En el verano de 1969, el mismo año que Neil Armstrong ponía el pie en la superficie de la Luna, otro viaje bastante menos épico, pero no menos transformador, tuvo lugar con destino a las costas españolas. Mientras el mundo contemplaba las imágenes granulosas del Apolo 11, miles de turistas británicos hacían cola en aeropuertos como el de Gatwick o Manchester con la vista puesta en el Mediterráneo. Muchos –la mayoría– volaban por primera vez. El turismo de masas como hoy lo conocemos daba entonces sus primeros pasos.
Aquellos inexpertos turistas sujetaban sus pasaportes como talismanes y repasaban una vez más la tierra prometida en los folletos multicolor de los primeros turoperadores del todo incluido. Vistos desde la distancia del tiempo, aquellos catálogos de colores brillantes en papel satinado, protagonizados por familias sonrientes o parejas enamoradas, constituyen un género pictórico en sí mismo.
En su libro Tourists. How the British went abroad to find themselves, la autora Lucy Lethbridge describe su impacto entre el público. “Los anuncios de vacaciones en el extranjero, con ilustraciones a toda página con el sol, la playa y los colores del Mediterráneo, suponían un enorme contraste con la vida en las islas británicas”. Las imágenes condensaban el espíritu de una época y ofrecían una promesa de futuro. España cambió con esos folletos. Gran Bretaña, también.

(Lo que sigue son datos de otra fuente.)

Lemma write_private_wpi s : p ≠ [] → W s → wpi env W (write_private p value) (λ _ _, True) s.
Proof.
  intros Hp HW. unfold write_private.
  pose proof (removelast_length p) as Hd. pose proof (temporary_length p Hp) as Ht.
  assert (0 < length p) as Hlp by (destruct p; simpl; [done|lia]).
  assert (parent p = Some (removelast p)) as -> by (by destruct p). cbn [ok_or].
  rewrite wpi_try. cbn [wpi]. rewrite wpi_try.
  eapply wpi_mono; [eapply (wpi_steps env p t W); [done|done|apply ensure_steps; lia|done]|].
  intros [[]|] s1 [HW1 _]; [|done]. rewrite flow_bind_assoc_wpi.
  eapply wpi_mono; [eapply (wpi_steps env p t W); [done|done|apply stat_steps|done]|].
  intros stat s2 [HW2 _]. rewrite wpi_try. cbn [wpi].
  destruct (match stat with Found m => validate_private_file m | _ => Ok tt end); [|done].
  apply (wpi_call env p t W W_nodes rely); [done|intros; split; done|].
  intros s3 HW3 _. cbv beta. destruct (at_ s3 t) as [x|] eqn:E3; [done|]. cbn [fst snd].
  split; [by apply W_insert|]. apply fill_wpi; [by apply W_insert|].
  unfold at_. cbn [nodes]. apply lookup_insert_eq.
Qed.
End write.

(** C23: a file is replaced as a whole: wherever a write is interrupted, and
    whichever of its calls fail, what is found in its place is what was there or
    the new value complete, readable by its owner alone, or else what others who
    spare its temporary file put there meanwhile ([others], nothing at all if
    they remove it); where others leave the file alone, nothing else. *)
Theorem private_writes_are_whole env (others : option Node → Prop) p value fs fs' :
  (∀ s s', env s s' →
     at_ s' (temporary p) = at_ s (temporary p) ∧ (at_ s' p = at_ s p ∨ others (at_ s' p))) →
  p ≠ [] → temporary p ≠ p →
  reaches env (write_private p value) fs fs' →
  at_ fs' p = at_ fs p ∨ at_ fs' p = Some (private_node value) ∨ others (at_ fs' p).
Proof.
  intros Henv Hp Ht Hr.
  set (W := λ s, at_ s p = at_ fs p ∨ at_ s p = Some (private_node value) ∨ others (at_ s p)).
  assert (∀ s s', W s → env s s' → W s') as Hst.
  { unfold W. intros s s' ? [_ [->|?]]%Henv; auto. }
  apply (wpi_reaches env W (write_private p value) (λ _ _, True) fs fs' Hst); [by left| |done].
  apply write_private_wpi; try done; [..|by left].
  - unfold W. by intros s s' ->.
  - unfold W. intros s ->. auto.
  - intros s s' He. split; [intros; by eapply Hst|]. by apply Henv.
Qed.

(** ** What undisturbed reads and writes return *)

#[local] Instance spares_preorder p t : PreOrder (spares p t).
Proof.
  unfold spares. split; [done|]. intros a b c [H1 H2] [H3 H4]. split; congruence.
Qed.

Lemma run_syscall {A} (failed : nat → Fs → A * Fs) f s :
  ∃ s', nodes s' = nodes s ∧ (run (syscall failed f) s = f s' ∨ ∃ k, run (syscall failed f) s = failed k s')
      ∧ (faults s = [] → s' = s ∧ run (syscall failed f) s = f s).
Proof.
  unfold syscall, act. cbn [run]. destruct (faults s) as [|[k|] l].
  - exists s. split; [done|]. destruct (f s). by split; [left|].
  - exists (mkFs (nodes s) l). split; [done|]. split; [right; exists k; by destruct (failed k _)|done].
  - exists (mkFs (nodes s) l). split; [done|]. split; [left; by destruct (f _)|done].
Qed.

Definition is_private_file (n : Node) : Prop :=
  file_type n = Regular ∧ uid n = euid self ∧ Z.land (mode n) 511 = 384%Z.

Definition is_private_directory (n : Node) : Prop :=
  file_type n = Directory ∧ uid n = euid self ∧ Z.land (mode n) 511 = 448%Z.

Lemma validate_private_file_spec n : validate_private_file n = Ok tt ↔ is_private_file n.
Proof.
  unfold validate_private_file, is_private_file.
  case_bool_decide; destruct (Z.eqb_spec (uid n) (euid self)), (Z.eqb_spec (Z.land (mode n) 511) 384); naive_solver.
Qed.

Lemma validate_private_directory_spec n : validate_private_directory n = Ok tt ↔ is_private_directory n.
Proof.
  unfold validate_private_directory, is_private_directory.
  case_bool_decide; destruct (Z.eqb_spec (uid n) (euid self)), (Z.eqb_spec (Z.land (mode n) 511) 448); naive_solver.
Qed.

(** A file in a directory, both their owner's alone. *)
Definition guarded (fs : Fs) (p : FsPath) (v : bytes) : Prop :=
  (∃ n, at_ fs p = Some n ∧ is_private_file n ∧ content n = v)
  ∧ ∃ d, parent p = Some d ∧ ∃ n, at_ fs d = Some n ∧ is_private_directory n.

Lemma run_stat q s :
  ∃ s', nodes s' = nodes s ∧ (run (symlink_metadata q) s).2 = s'
    ∧ (faults s = [] → s' = s)
    ∧ ((run (symlink_metadata q) s).1 = match at_ s q with Some n => Found n | None => Missing end
       ∨ (faults s ≠ [] ∧ (run (symlink_metadata q) s).1 = StatFailed)).
Proof.
  unfold symlink_metadata.
  destruct (run_syscall (λ _ fs, (StatFailed, fs))
    (λ fs, (match at_ fs q with Some n => Found n | None => Missing end, fs)) s) as (s' & E & H & H0).
  exists s'. split; [done|]. unfold at_ in *. destruct H as [H|[k H]]; rewrite H in *; cbn [fst snd] in *.
  - split; [done|]. split; [by intros [-> _]%H0|]. left. by rewrite E.
  - split; [done|]. split; [by intros [-> _]%H0|]. right. split; [|done]. intros Hf. apply H0 in Hf as [_ Hx]. cbn in Hx. destruct (nodes s !! q); simplify_eq.
Qed.

Lemma run_required q s n s' : run (required_metadata q) s = (Ok n, s') → nodes s' = nodes s ∧ at_ s q = Some n.
Proof.
  unfold required_metadata. rewrite run_bind. destruct (run_stat q s) as (s1 & E & E2 & _ & H).
  destruct (run (symlink_metadata q) s) as [st s2]. cbn [fst snd run] in *. subst s2.
  destruct H as [->|[_ ->]]; [|done]. destruct (at_ s q); intros [= <- <-]. done.
Qed.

“Hasta entonces, la idea de unas vacaciones en el Mediterráneo era puramente abstracta por sus precios inasumibles”, explica Lethbridge. Durante generaciones, los viajes al extranjero fueron patrimonio exclusivo de la aristocracia, de la élite industrial o de artistas bohemios y adinerados con posibilidades de explorar el continente. Según el historiador Dominic Sandbrook, “hasta principios de los años setenta, la mayoría de los británicos solo habían cruzado el canal de la Mancha si vestían uniforme y portaban un arma. Eso estaba a punto de cambiar”.
Estado de ánimo
¿Qué pasó? La peculiar historia de amor entre los veraneantes ingleses y las playas españolas comienza cuando se dan cita una serie de circunstancias inéditas. Hubo turismo de masas en cuanto el transporte aéreo redujo sus precios y los trabajadores contaron con empleo fijo y vacaciones pagadas. “Más que una década, los sesenta fueron un estado de ánimo”, resume Sandbrook.

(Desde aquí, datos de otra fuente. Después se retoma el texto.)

(* ===== verification/Provider.v ===== *)
(** * The application provider

    Models [crates/sovereign-config-provider/src]: the tree an application's
    configuration is nested into ([mapping.rs]), the provider that connects by a
    managed URL and loads that tree over a session ([lib.rs], [token.rs]), its
    errors ([error.rs]) and the source of a layered configuration
    ([config_source.rs]).  The environment and the file system are functions. *)

From stdpp Require Import strings.
From S2P Require Import Prelude Bytes ConfigPath Core PlainText Json Encryption ConnectionUrl Flow Session LayerReader Oidc.

Local Open Scope bytes_scope.

Module Provider.

(** ** error.rs *)

Inductive ProviderError :=
| MalformedUrl | UnsupportedCredential | AuthenticationFailed | ProviderPermissionDenied
| ProviderIncompatible | ProviderInvalidRequest | ProviderNotFound | ProviderUnavailable
| InvalidConversion | ProviderInternal.

Definition from_client_error (error : ClientError) : ProviderError :=
  match kind error with
  | Unauthenticated => AuthenticationFailed
  | PermissionDenied => ProviderPermissionDenied
  | IncompatibleProtocol | VersionNotServed => ProviderIncompatible
  | InvalidRequest | Conflict => ProviderInvalidRequest
  | NotFound => ProviderNotFound
  | Unavailable => ProviderUnavailable
  | Internal => ProviderInternal
  end.

(** ** mapping.rs *)

(** A [BTreeMap] is its entries in byte order of their keys. *)
Inductive Tree := Leaf (text : bytes) | Node (children : list (bytes * Tree)).

Abbreviation Children := (list (bytes * Tree)).

Fixpoint get (k : bytes) (o : Children) : option Tree :=
  match o with
  | [] => None
  | (k', v) :: o' => match cmp_bytes k k' with Lt => None | Eq => Some v | Gt => get k o' end
  end.

Fixpoint put (k : bytes) (v : Tree) (o : Children) : option Tree * Children :=
  match o with
  | [] => (None, [(k, v)])
  | (k', v') :: o' =>
      match cmp_bytes k k' with
      | Lt => (None, (k, v) :: o)
      | Eq => (Some v', (k', v) :: o')
      | Gt => let '(old, r) := put k v o' in (old, (k', v') :: r)
      end
  end.

Fixpoint insert (object : Children) (segments : list bytes) (value : bytes) : result Children ProviderError :=
  match segments with
  | [] => Err InvalidConversion
  | segment :: remaining =>
      match remaining with
      | [] =>
          match put segment (Leaf value) object with
          | (Some _, _) => Err InvalidConversion
          | (None, object') => Ok object'
          end
      | _ =>
          match default (Node []) (get segment object) with
          | Leaf _ => Err InvalidConversion
          | Node child =>
              let? child' := insert child remaining value in
              Ok (put segment (Node child') object).2
          end
      end
  end.

Definition relative_segments (root path_ : ConfigPath) : result (list bytes) ProviderError :=
  if bool_decide (Path.fold root = "/")
  then Ok (split "/"%char (trim_start_matches "/"%char (Path.fold path_)))
  else
    let? relative :=
      ok_or (suffix ← strip_prefix (Path.fold root) (Path.fold path_); strip_prefix "/" suffix)
        InvalidConversion in
    Ok (split "/"%char relative).

(** A [BTreeMap<ConfigPath, _>] compares paths by their folds: a map from them. *)
Definition leaf_text (value : SubTreeValue) (revealed : gmap bytes RevealedSecret)
  : result bytes ProviderError :=
  match stv_value value with
  | ContentPlain plain => Ok (expose_plain plain)
  | ContentSecret _ =>
      let? secret := ok_or (revealed !! Path.fold (stv_path value)) InvalidConversion in
      Ok (expose_revealed secret)
  end.

Definition build_step (root : ConfigPath) (revealed : gmap bytes RevealedSecret)
    (state : Children * option bytes) (value : SubTreeValue)
  : result (Children * option bytes) ProviderError :=
  let '(object, exact) := state in
  if bool_decide (Path.as_str (stv_path value) = "/") || negb (Path.is_at_or_below (stv_path value) root)
  then Err InvalidConversion
  else
    let? text := leaf_text value revealed in
    if Path.eq (stv_path value) root then
      match exact with Some _ => Err InvalidConversion | None => Ok (object, Some text) end
    else
      let? segments := relative_segments root (stv_path value) in
      let? object' := insert object segments text in
      Ok (object', exact).

Definition build_tree (root : ConfigPath) (values : list SubTreeValue)
    (revealed : gmap bytes RevealedSecret) : result Tree ProviderError :=
  let? state := fold_result (build_step root revealed) ([], None) values in
  match state with
  | (object, Some text) => if is_empty object then Ok (Leaf text) else Err InvalidConversion
  | (object, None) => Ok (Node object)
  end.

(** [serde_json::Value]: the part of it trees become. *)
Inductive Value := VString (s : bytes) | VObject (entries : list (bytes * Value)).

Fixpoint tree_to_json (tree_ : Tree) : Value :=
  match tree_ with
  | Leaf text => VString text
  | Node children => VObject (List.map (λ kv, (kv.1, tree_to_json kv.2)) children)
  end.

(** ** What a load does *)

Section provider.
Context {W T : Type} `{Handshake W} `{UrlCrates} `{Oidc.OidcCrates}.
Context (speaking : Protocol.ProtocolVersion → T).
(** [TonicChannel::connect], and a transport's two reads. *)
Context (open_channel : bytes → option W).
Context (get_subtree : T → ConfigPath → Secret → W → result ValueSubTree ClientError * W).
Context (reveal_secret : T → ConfigPath → Secret → W → result RevealedSecret ClientError * W).

Record ManagedTokenProvider := mkTokenProvider {
  tp_issuer : bytes; tp_client_id : bytes; tp_authentication : Secret }.

(** [ManagedTokenProvider::access_token] *)
Definition access_token (self : ManagedTokenProvider) : Io (option Secret) :=
  do! client := Oidc.discover (tp_issuer self) (tp_client_id self) in
  do! tokens := Oidc.client_credentials client (tp_authentication self) in
  io_ret (Ok (Some (Oidc.access_token tokens))).

Record Provider := mkProvider {
  session : Sessions.Session W T; token : ManagedTokenProvider; root : ConfigPath }.

Definition connect (url : bytes) : result Provider ProviderError :=
  let? connection := map_err (Connection.parse url) (λ _, MalformedUrl) in
  let? authentication := ok_or (Connection.client_authentication connection) UnsupportedCredential in
  let? channel := ok_or (open_channel (Connection.endpoint connection)) ProviderUnavailable in
  match run (Sessions.open speaking) channel with
  | (Ok st, channel) =>
      Ok (mkProvider (Sessions.mkSession channel st)
            (mkTokenProvider (Connection.issuer connection) (Connection.client_id connection) authentication)
            (Connection.cu_root connection))
  | (Err e, _) => Err (from_client_error e)
  end.

(** The reveals of one read, in the order of the subtree. *)
Fixpoint reveal_all (t : T) (token : Secret) (values : list SubTreeValue)
    (revealed : gmap bytes RevealedSecret)
  : Flow (Sessions.Session W T) (result (gmap bytes RevealedSecret) ClientError) :=
  match values with
  | [] => Ret (Ok revealed)
  | value :: values' =>
      match stv_value value with
      | ContentPlain _ => reveal_all t token values' revealed
      | ContentSecret _ =>
          let! secret := act (Sessions.over (reveal_secret t (stv_path value) token)) in
          reveal_all t token values' (<[Path.fold (stv_path value) := secret]> revealed)
      end
  end.

(** The one operation [load_tree] hands the session. *)
Definition read_tree (root : ConfigPath) (token : Secret) (t : T)
  : Flow (Sessions.Session W T) (result (ValueSubTree * gmap bytes RevealedSecret) ClientError) :=
  let! subtree := act (Sessions.over (get_subtree t root token)) in
  let! revealed := reveal_all t token (vst_values subtree) ∅ in
  Ret (Ok (subtree, revealed)).

(** [load_tree] once a token was acquired. *)
Definition load_with (root : ConfigPath) (token : Secret)
  : Flow (Sessions.Session W T) (result Tree ProviderError) :=
  await r := Sessions.call speaking (read_tree root token) in
  Ret (match r with
       | Ok (subtree, revealed) => build_tree root (vst_values subtree) revealed
       | Err e => Err (from_client_error e)
       end).

(** [load_tree]; [None] where acquiring the token panics. *)
Definition load_tree (self : Provider) (net : Net)
  : option (result Tree ProviderError) * Net * Provider :=
  match access_token (token self) net with
  | (Done (Ok (Some t)), net) =>
      let '(r, s) := run (load_with (root self) t) (session self) in
      (Some r, net, mkProvider s (token self) (root self))
  | (Done (Ok None), net) => (Some (Err AuthenticationFailed), net, self)
  | (Done (Err e), net) => (Some (Err (from_client_error e)), net, self)
  | (Panicked, net) | (Running, net) => (None, net, self)
  end.
End provider.

(** ** config_source.rs *)

Definition URL_FILE_VAR : bytes := "SOVEREIGN_CONFIG_ACCESS_URL_FILE".
Definition URL_VAR : bytes := "SOVEREIGN_CONFIG_ACCESS_URL".

Inductive ConfigError := Message (text : bytes) | Foreign (e : ProviderError).

(** [std::env::var]: absent, not Unicode, or the value. *)
Inductive EnvVar := NotPresent | NotUnicode | Present (value : bytes).

Inductive Connection_ := FromUrl (url : bytes) | DefaultEnvironment.

Definition backquoted (s : bytes) : bytes := "`" ++ s ++ "`".

Definition optional_env (env : bytes → EnvVar) (variable : bytes) : result (option bytes) ConfigError :=
  match env variable with
  | Present value => Ok (Some value)
  | NotPresent => Ok None
  | NotUnicode => Err (Message (backquoted variable ++ " is not valid UTF-8"))
  end.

Los hijos de la generación que había combatido en la Segunda Guerra Mundial y que de niños habían conocido el racionamiento se encontraron el mayor período de expansión económica del siglo XX. En los llamados swinging sixties, los salarios subían, las jornadas laborales se acortaban y, por primera vez, la clase obrera disponía de dinero para viajar. En otras palabras: vinieron porque por fin podían hacerlo.

Una familia británica en Segur de Calafell (Tarragona), recibida por un grupo de locales, septiembre de 1971
España, a su vez, procuraba abandonar el aislamiento internacional y el atraso económico. El régimen encontró en el turismo el Plan Marshall que Franco nunca tuvo. La estrategia cristalizó a finales de los sesenta con la aparición de un célebre eslogan: “Spain is different”. Promovida por una nueva generación de ministros franquistas, con Manuel Fraga al frente del Ministerio de Información y Turismo, la frase se convirtió en la piedra angular de una campaña para atraer divisas extranjeras y suavizar la imagen exterior del franquismo.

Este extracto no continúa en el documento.